L'image est anachronique. Celle de l'écrivain voyageur comme les autres. Qui apparaît sous les mots de Cendrars. Alors que les archéologues ne l'ont pas inventée. Les archéologues le
savent. Quand ils découvrent le prince enterré entre les roues de son char. Un char qui n'a jamais roulé. Une paire de vernis qui ne sont vraiment pas de son époque. Qu'il n'a bien sûr jamais
portées. Les archéologues savent que l'image est anachronique. Comme toute image finalement. Que toute image est un assemblage. Un montage. Que de l'histoire, malheureusement, il ne subsiste
aucun témoin.
Les archéologues le savent, et celui qu'on voit écrire.

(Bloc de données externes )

(** ** Out-of-enumeration tags *)

(** C9. The icon and colour functions are total on strings.  A type other
    than MEDICAL, POLICE and FIRE gets the siren; a status other than
    PENDING, ASSIGNED and RESOLVED gets the grey hex value in the Leaflet
    panel and the muted class pair in the Mapbox panels.  An alert with such
    tags still gets its marker: one Leaflet marker whose icon shows the siren
    on grey, and one Mapbox marker added to the collection with the siren in
    its element and the muted classes on it. *)
Theorem unknown_tags_fall_back (alert : Alert) (m : nat) (s : Mapbox.Comp) :
  (type alert <> "MEDICAL" -> type alert <> "POLICE" -> type alert <> "FIRE" ->
   Leaflet.getTypeIcon (type alert) = "🚨" /\
   Mapbox.getTypeIcon (type alert) = "🚨") /\
  (status alert <> "PENDING" -> status alert <> "ASSIGNED" ->
   status alert <> "RESOLVED" ->
   Leaflet.getStatusColor (status alert) = "#6b7280" /\
   Mapbox.getStatusColor (status alert) = "border-muted bg-muted/20") /\
  (type alert <> "MEDICAL" -> type alert <> "POLICE" -> type alert <> "FIRE" ->
   status alert <> "PENDING" -> status alert <> "ASSIGNED" ->
   status alert <> "RESOLVED" ->
   (exists marker,
       Leaflet.MapView_markers [alert] = [marker] /\
       Leaflet.icon marker = Leaflet.createCustomIcon "?" "?" /\
       contains (Leaflet.html (Leaflet.icon marker)) "🚨" /\
       contains (Leaflet.html (Leaflet.icon marker)) "#6b7280") /\
   (let s' := Mapbox.addMarker m alert s in
    Mapbox.markers_current s'
    = (Mapbox.markers_current s ++ [length (Mapbox.markerObjs s)])%list /\
    nth_error (Mapbox.markerObjs s') (length (Mapbox.markerObjs s))
    = Some (markerOf m alert) /\
    contains (Mapbox.innerHTML (Mapbox.markerElement alert)) "🚨" /\
    contains (Mapbox.className (Mapbox.markerElement alert))
             "border-muted bg-muted/20")).
Proof.
  split; [|split].
  - intros H1 H2 H3. split.
    + now apply leaflet_icon_default.
    + now apply mapbox_icon_default.
  - intros H1 H2 H3. split.
    + now apply leaflet_colour_default.
    + now apply mapbox_colour_default.
  - intros T1 T2 T3 S1 S2 S3. split.
    + eexists. split; [reflexivity|].
      cbn [Leaflet.icon]. unfold Leaflet.createCustomIcon. cbv zeta.
      cbn [Leaflet.html].
      rewrite (leaflet_icon_default T1 T2 T3), (leaflet_colour_default S1 S2 S3).
      split; [reflexivity|]. split; find_substring.
    + cbv zeta. rewrite Closed.addMarker_eq.
      cbn [Mapbox.markers_current Mapbox.markerObjs Mapbox.set_markers
           Mapbox.set_markerObjs].
      split; [reflexivity|]. split.
      * rewrite nth_error_app2, Nat.sub_diag by lia. reflexivity.
      * cbn [Mapbox.markerElement Mapbox.innerHTML Mapbox.className].
        rewrite (mapbox_icon_default T1 T2 T3), (mapbox_colour_default S1 S2 S3).
        split; find_substring.
Qed.
(** * react-native-pie: the geometry and layout of [src/Pie.js]

    The component maps a list of weighted sections and a few geometric
    props to SVG arc paths.  This development embeds the functions of
    [src/Pie.js] and proves (or refutes) the properties its specification
    states about them.

    ** Numbers

    A JavaScript number is modelled by [num]: [NaN], the two infinities and
    the finite values.  Every finite double is a rational, so finite values
    are rationals ([Q]) and the arithmetic on them is exact: the rounding of
    double precision is not modelled, and neither is the sign of zero (the
    source never observes it).  The IEEE rules for [NaN] and the infinities,
    which the source does observe ([isNaN], [||], comparisons), are
    modelled case by case.  Finite results are kept in lowest terms
    ([Qred]), so that equal numbers are equal terms on concrete inputs.

    A decimal literal of the source that is not a double ([359.9], [0.1])
    is taken at the value of the double it denotes, as [Math.PI] is, so
    that a comparison of a double with it gives the source's answer.

    The source rounds where this development computes exactly: the
    product [percentage / 100 * 360], the sums of percentages and of
    angles, [validRadius - 1] and [dividerSize + 2].  An equation between
    computed numbers is the source's own formula, and holds on doubles up
    to the rounding of its operations.  A property that turns on a test a
    rounding could decide otherwise is stated with a margin (the span
    test of [Sections], see [spanTest]) or on inputs on which the source
    computes exactly (a radius of at most 2^53, a divider size that is a
    multiple of 2^-40); module [Double] runs the normalisation of the
    radii on IEEE doubles, where the absorption of [validRadius - 1]
    shows.  [Array(n)] is modelled up to the length limit of the
    language, not up to the memory of an engine; the properties use it for
    lengths of at most 362. *)

From Stdlib Require Import ZArith QArith Qminmax Lqa Lia Bool Arith List String.
From Stdlib Require Import SpecFloat.
From Stdlib Require Qcanon.
Import ListNotations.

Open Scope Q_scope.

(** ** Rational comparisons as booleans *)

Definition Qltb (x y : Q) : bool :=
  match x ?= y with Lt => true | _ => false end.

Definition Qleb (x y : Q) : bool :=
  match x ?= y with Gt => false | _ => true end.

Definition Qeqb (x y : Q) : bool :=
  match x ?= y with Eq => true | _ => false end.

(** ** JavaScript numbers *)

Inductive num : Type :=
| NaN
| PInf            (* Infinity *)
| NInf            (* -Infinity *)
| Fin (q : Q).

Declare Scope num_scope.
Delimit Scope num_scope with num.
Bind Scope num_scope with num.

Coercion Fin : Q >-> num.

Module Num.

Definition fin (q : Q) : num := Fin (Qred q).

(** [isNaN x] on a number. *)
Definition isNaN (x : num) : bool :=
  match x with NaN => true | _ => false end.

(** Truthiness of a number: [0] and [NaN] are falsy. *)
Definition truthy (x : num) : bool :=
  match x with
  | NaN => false
  | Fin q => negb (Qeqb q 0)
  | _ => true
  end.

Definition add (x y : num) : num :=
  match x, y with
  | NaN, _ | _, NaN => NaN
  | PInf, NInf | NInf, PInf => NaN
  | PInf, _ | _, PInf => PInf
  | NInf, _ | _, NInf => NInf
  | Fin a, Fin b => fin (a + b)
  end.

Definition opp (x : num) : num :=
  match x with
  | NaN => NaN
  | PInf => NInf
  | NInf => PInf
  | Fin a => fin (- a)
  end.

Definition sub (x y : num) : num :=
  match x, y with
  | NaN, _ | _, NaN => NaN
  | PInf, PInf | NInf, NInf => NaN
  | PInf, _ | _, NInf => PInf
  | NInf, _ | _, PInf => NInf
  | Fin a, Fin b => fin (a - b)
  end.

(** An infinity of the sign of [q], or [NaN] when [q] is zero. *)
Definition scaled_inf (positive : bool) (q : Q) : num :=
  if Qeqb q 0 then NaN
  else if Bool.eqb positive (Qltb 0 q) then PInf else NInf.

Definition mul (x y : num) : num :=
  match x, y with
  | NaN, _ | _, NaN => NaN
  | PInf, PInf | NInf, NInf => PInf
  | PInf, NInf | NInf, PInf => NInf
  | PInf, Fin q | Fin q, PInf => scaled_inf true q
  | NInf, Fin q | Fin q, NInf => scaled_inf false q
  | Fin a, Fin b => fin (a * b)
  end.

(** Division; a zero divisor counts as [+0]. *)
Definition div (x y : num) : num :=
  match x, y with
  | NaN, _ | _, NaN => NaN
  | (PInf | NInf), (PInf | NInf) => NaN
  | Fin _, (PInf | NInf) => fin 0
  | PInf, Fin b => if Qltb b 0 then NInf else PInf
  | NInf, Fin b => if Qltb b 0 then PInf else NInf
  | Fin a, Fin b =>
      if Qeqb b 0 then scaled_inf true a else fin (a / b)
  end.

(** [x < y]; false as soon as one side is [NaN]. *)
Definition ltb (x y : num) : bool :=
  match x, y with
  | NaN, _ | _, NaN => false
  | _, NInf => false
  | NInf, _ => true
  | PInf, _ => false
  | _, PInf => true
  | Fin a, Fin b => Qltb a b
  end.

(** [x <= y]; false as soon as one side is [NaN]. *)
Definition leb (x y : num) : bool :=
  match x, y with
  | NaN, _ | _, NaN => false
  | NInf, _ => true
  | _, NInf => false
  | _, PInf => true
  | PInf, _ => false
  | Fin a, Fin b => Qleb a b
  end.

Definition gtb (x y : num) : bool := ltb y x.
Definition geb (x y : num) : bool := leb y x.

(** [Math.min(x, y)] and [Math.max(x, y)]: [NaN] when one argument is. *)
Definition min (x y : num) : num :=
  match x, y with
  | NaN, _ | _, NaN => NaN
  | _, _ => if leb x y then x else y
  end.

Definition max (x y : num) : num :=
  match x, y with
  | NaN, _ | _, NaN => NaN
  | _, _ => if leb x y then y else x
  end.

(** [x || d] on numbers. *)
Definition or_else (x d : num) : num := if truthy x then x else d.

(** The finite number [n] has the value [q]. *)
Definition has_value (n : num) (q : Q) : Prop :=
  match n with Fin q' => q' == q | _ => False end.

End Num.

Notation "x + y" := (Num.add x y) : num_scope.
Notation "x - y" := (Num.sub x y) : num_scope.
Notation "x * y" := (Num.mul x y) : num_scope.
Notation "x / y" := (Num.div x y) : num_scope.
Notation "x <? y" := (Num.ltb x y) : num_scope.
Notation "x <=? y" := (Num.leb x y) : num_scope.
Notation "x >? y" := (Num.gtb x y) (at level 70) : num_scope.
Notation "x >=? y" := (Num.geb x y) (at level 70) : num_scope.

(** ** Other JavaScript values

    Section colours, stroke caps and the fields of a section entry are
    arbitrary JavaScript values; the source tests them with [typeof], [!]
    and [||]. *)

Inductive value : Type :=
| VUndefined
| VNull
| VBool (b : bool)
| VNum (n : num)
| VStr (s : string).

Definition truthy (v : value) : bool :=
  match v with
  | VUndefined | VNull => false
  | VBool b => b
  | VNum n => Num.truthy n
  | VStr s => negb (String.eqb s EmptyString)
  end.

(** [v || d] *)
Definition or_else (v d : value) : value := if truthy v then v else d.

(** [v === "..."] against a string literal. *)
Definition is_string (v : value) (lit : string) : bool :=
  match v with VStr s => String.eqb s lit | _ => false end.

(** A numeric prop that may be missing: [None] is [undefined]. *)
Definition prop_or (p : option num) (d : num) : num :=
  match p with Some n => Num.or_else n d | None => d end.

(** What a call can end in: a value, or a thrown error. *)
Inductive completion (A : Type) : Type :=
| Normal (a : A)
| Throw (error : string).
Arguments Normal {A} a.
Arguments Throw {A} error.

(** ** SVG paths

    A path string is represented by its commands: [MoveTo x y] is
    [M x y] and [ArcTo rx ry rot large sweep x y] is
    [A rx ry rot large sweep x y].  The literal ['M 0 0'] is [placeholder]. *)

Inductive command : Type :=
| MoveTo (x y : num)
| ArcTo (rx ry : num) (xAxisRotation : Z) (largeArcFlag sweepFlag : bool)
        (x y : num).

Definition path : Type := list command.

Definition placeholder : path := [MoveTo 0 0].

Definition is_arc (c : command) : bool :=
  match c with ArcTo _ _ _ _ _ _ _ => true | MoveTo _ _ => false end.

(** The number of arc commands of a path. *)
Definition arc_count (p : path) : nat := List.length (filter is_arc p).

Record point : Type := { x : num; y : num }.

(** [Math.PI], the double nearest to pi, as the rational it is. *)
Definition Math_PI : Q := 884279719003555 # 281474976710656.

(** The literals [359.9] and [0.1]: the doubles nearest to them. *)
Definition double_359_9 : Q := 3165713878692659 # 8796093022208.
Definition double_0_1 : Q := 3602879701896397 # 36028797018963968.

Record Dimensions : Type := {
  radius : num;
  innerRadius : num;
  width : num;
  dividerSize : num
}.

(** The props of an [ArcShape] element ([key] is left out: it does not
    reach the drawing). *)
Record ArcProps : Type := {
  dimensions : Dimensions;
  color : value;
  strokeCap : value;
  startAngle : num;
  arcAngle : num;
  isBezian : bool
}.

Qui se regarde vivre. Qui se donne en spectacle. Qui se donne l'illusion de vivre. Qui vit des choses afin d'avoir des choses à écrire. Qui
écrit des choses que les autres se contentent de vivre. Qui attendent comme lui l'heure du départ. Mais qui l'attendent autrement. Eux regardent peut-être la passerelle. Comme elle monte et
descend. Comme elle suit la marée. Sans savoir ils prennent la pose. Ils posent pour la photo. Tant pis s'il n'y a pas de photographe. Ce sont les âmes du Purgatoire. Elles sollicitent vos
suffrages. Vous ne les appellerez pas fantômes. Vous ne voulez pas qu'ils vous hantent. Vous n'avez pas de sépulture à leur offrir. Rien qu'une civière, elle est posée contre le mur de
l'infirmerie, près de l'armoire. Ou encore une petite place dans ces kilos de papier blanc dont vous ferez votre film.
Quand la tempête s'arrête, le paquebot peut partir. L'aventure, la vraie, commencer. Pour ceux qui font profession de touristes, car pour les autres, les grutiers, les dockers, les vacances forcées continuent.